The PC system requirements for long-awaited Manor Lords city-building smorgasbord are mercifully modest
It’s been in the works for years. It’s been wishlisted by millions of Steam gamers. It’s finally out on April 26th. And now the full system requirements for Manor Lords, everyone’s most wanted city-building smorgasbord, have been released. And, huzzah, they’re mostly very modest indeed.
For minimum support, publisher Hooded Horse says antediluvian CPUs starting with the Intel Core i5 4670 and AMD FX 4350 will do. Yup, that’s an AMD Bulldozer chip in the minimum specs list for a new 2024 PC title.
On the GPU side, it’s a mere Nvidia GeForce GTX 1050 2GB or AMD Radeon RX 460 4GB. Pretty much, then, if you’ve got any kind of gaming PC with an actual discrete GPU that doesn’t date from the early Mesozoic, you’re probably good to go.
Oh, with one possible exception. You’ll need 16GB of RAM to hit the minimum spec. That said, RAM upgrades are pretty cheap these days. $30 will buy you 16GB of DDR4, for instance.
Of course, it’s not clear exactly what kind of experience that buys you. “Minimum” could turn out to be minimal. However, even the recommended specs are fairly heartening.
You’re only looking at Intel Core i5 7600 or AMD Ryzen 3 2200G on the CPU side and Nvidia GeForce GTX 1060 6GB or AMD Radeon RX 580 8GB regarding GPU grunt, plus the same 16GB of system memory.

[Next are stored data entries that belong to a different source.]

(** C1: on a capable machine [main config] runs to the end or stops
    only on one of its own assertions after the driver failed a call;
    when it runs to the end it returns [0], every Vulkan object it
    created has been destroyed, and its trace is [main_output]: the
    messages of the GPUs the selection rejects, the list of the
    selected GPUs, the PNG file of the RGBA bytes of the shader's
    output, pixel by pixel (or the encoder's error), and the final key
    press. *)
Theorem main_correct cfg e :
  capable cfg e ->
  wp e (failed_call_stop e) (main cfg)
    (fun r s' => r = 0 /\ all_dead (vs_objs s') /\ vs_io s' = rev (main_output cfg e)) vk_init.
Proof. exact (main_spec cfg e). Qed.

Lemma main_correct_witness :
  capable config_src env_ok /\
  wp env_ok (failed_call_stop env_ok) (main config_src)
    (fun r s' => r = 0 /\ all_dead (vs_objs s') /\ vs_io s' = rev (main_output config_src env_ok))
    vk_init.
Proof. split; [exact capable_env_ok|apply main_correct; exact capable_env_ok]. Defined.

(** C26: [ReadShaderFile] pads the file to a multiple of 4 bytes, and
    an empty file to 0 bytes, which [vkCreateShaderModule] refuses: on a
    machine set up as [main] needs but whose [comp.spv] is empty, [main]
    never returns; it breaks the rule that [codeSize] is positive,
    unless it stopped earlier on the assertion after a failed call. *)
Theorem main_empty_shader_invalid cfg e spd rest p i :
  instance_ok e -> families_bounded e ->
  selected e (map (pair 1%N) (seq 0 (length (env_gpus e)))) = spd :: rest ->
  env_gpus e !! (spd_physical_device spd).2 = Some p -> gpu_fits cfg p i ->
  env_shader_file e "comp.spv" = Some [] ->
  wp e (fun o => failed_call_stop e o \/ o = InvalidUsage "VUID-VkShaderModuleCreateInfo-codeSize-01085")
    (main cfg) (fun _ _ => False) vk_init.
Proof.
  intros Hi Hb Hs Hp Hfit Hf.
  eapply (wp_main_empty_shader e _ (fail_ok_or e _)); [exact Hi|exact Hb|exact Hs|exact Hp|exact Hfit|exact Hf|by right].
Qed.

Lemma main_empty_shader_invalid_witness :
  let e := with_shader env_ok (Some []) in
  instance_ok e /\ families_bounded e /\
  selected e (map (pair 1%N) (seq 0 (length (env_gpus e)))) = [spd_ok] /\
  env_gpus e !! (spd_physical_device spd_ok).2 = Some gpu_ok /\ gpu_fits config_src gpu_ok 1 /\
  env_shader_file e "comp.spv" = Some [] /\
  wp e (fun o => failed_call_stop e o \/ o = InvalidUsage "VUID-VkShaderModuleCreateInfo-codeSize-01085")
    (main config_src) (fun _ _ => False) vk_init.
Proof.
  cbv zeta. destruct setup_ok_env_ok as (Hi & Hb & Hs & Hp & Hfit & _).
  assert (Hf : env_shader_file (with_shader env_ok (Some [])) "comp.spv" = Some []) by reflexivity.
  split_and!; [exact Hi|exact Hb|exact Hs|exact Hp|exact Hfit|exact Hf|].
  exact (main_empty_shader_invalid config_src (with_shader env_ok (Some [])) spd_ok [] gpu_ok 1
           Hi Hb Hs Hp Hfit Hf).
Defined.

That bodes very well for we mere mortals, the likes of us who don’t casually spool up our RTX 4090s of a morning as our morning brew gently tinkles through the filter into the jug.

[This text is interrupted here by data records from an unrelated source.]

Lemma sobel_rotation_witness :
  sobel_sums ramp_3x3_turned 1 1
  = (- fst (sobel_sums ramp_3x3 1 1), - snd (sobel_sums ramp_3x3 1 1)) /\
  mag (calculateGradient zero_atan ramp_3x3_turned 1 1)
  = mag (calculateGradient zero_atan ramp_3x3 1 1) /\
  dir (calculateGradient zero_atan ramp_3x3_turned 1 1)
  = zero_atan (- snd (sobel_sums ramp_3x3 1 1)) (- fst (sobel_sums ramp_3x3 1 1)).
Proof.
  apply (sobel_rotation zero_atan ramp_3x3 ramp_3x3_turned 1 1 1 1).
  intros dx dy Hdx Hdy.
  assert (Hx : dx = -1 \/ dx = 0 \/ dx = 1) by lia.
  assert (Hy : dy = -1 \/ dy = 0 \/ dy = 1) by lia.
  destruct Hx as [-> | [-> | ->]], Hy as [-> | [-> | ->]]; reflexivity.
Defined.

Lemma sobel_flat_witness :
  sobel_sums (flat_grid 3 3 7) 1 1 = (0, 0) /\
  mag (calculateGradient zero_atan (flat_grid 3 3 7) 1 1) = 0.
Proof.
  apply (sobel_flat zero_atan (flat_grid 3 3 7) 1 1 7).
  intros dx dy Hdx Hdy.
  assert (Hx : dx = -1 \/ dx = 0 \/ dx = 1) by lia.
  assert (Hy : dy = -1 \/ dy = 0 \/ dy = 1) by lia.
  destruct Hx as [-> | [-> | ->]], Hy as [-> | [-> | ->]]; reflexivity.
Defined.

Lemma sobel_no_overflow_witness :
  -1020 <= fst (sobel_sums ramp_3x3 1 1) <= 1020 /\
  -1020 <= snd (sobel_sums ramp_3x3 1 1) <= 1020 /\
  0 <= fst (sobel_sums ramp_3x3 1 1) * fst (sobel_sums ramp_3x3 1 1)
       + snd (sobel_sums ramp_3x3 1 1) * snd (sobel_sums ramp_3x3 1 1) <= 2080800.
Proof.
  apply (sobel_no_overflow ramp_3x3 1 1).
  unfold bytes; simpl. repeat constructor; lia.
Defined.

(** ** The grids of the gradient stage *)

Lemma no_nan_pxf (d : CImgFloat) (x y : Z) : no_nan d -> is_nan (pxf d x y) = false.
Proof.
  intros Hd. unfold pxf, px3.
  match goal with |- context [default _ ?o] => destruct o as [v|] eqn:E end;
    simpl; [|reflexivity].
  unfold no_nan in Hd. rewrite Forall_forall in Hd.
  apply Hd. eapply list_elem_of_lookup_2. exact E.
Qed.

Section GradientShape.
Variable atan2_deg : Z -> Z -> float.

Lemma mag_bytes (img : CImg) (x y : Z) :
  0 <= mag (calculateGradient atan2_deg img x y) <= 255.
Proof.
  unfold calculateGradient. destruct (sobel_sums img x y) as [gx gy]. cbn [mag].
  pose proof (to_uchar_range (dsqrt (d_of_Z (gx * gx + gy * gy)))). lia.
Qed.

As we’ve noted previously, Manor Lords will be available on PC Game Pass on day one, so if you’ve already got a subscription you’ll be able to try it without any further investment. In addition to Steam Early Access it’ll also be on GOG, and a console launch is also planned further down the line.
We’ve been very impressed by the brief demos that have previously been released. So, here’s hoping Manor Lords turns out to be worth the wait. And that it runs as well as the easy-going system requirements imply.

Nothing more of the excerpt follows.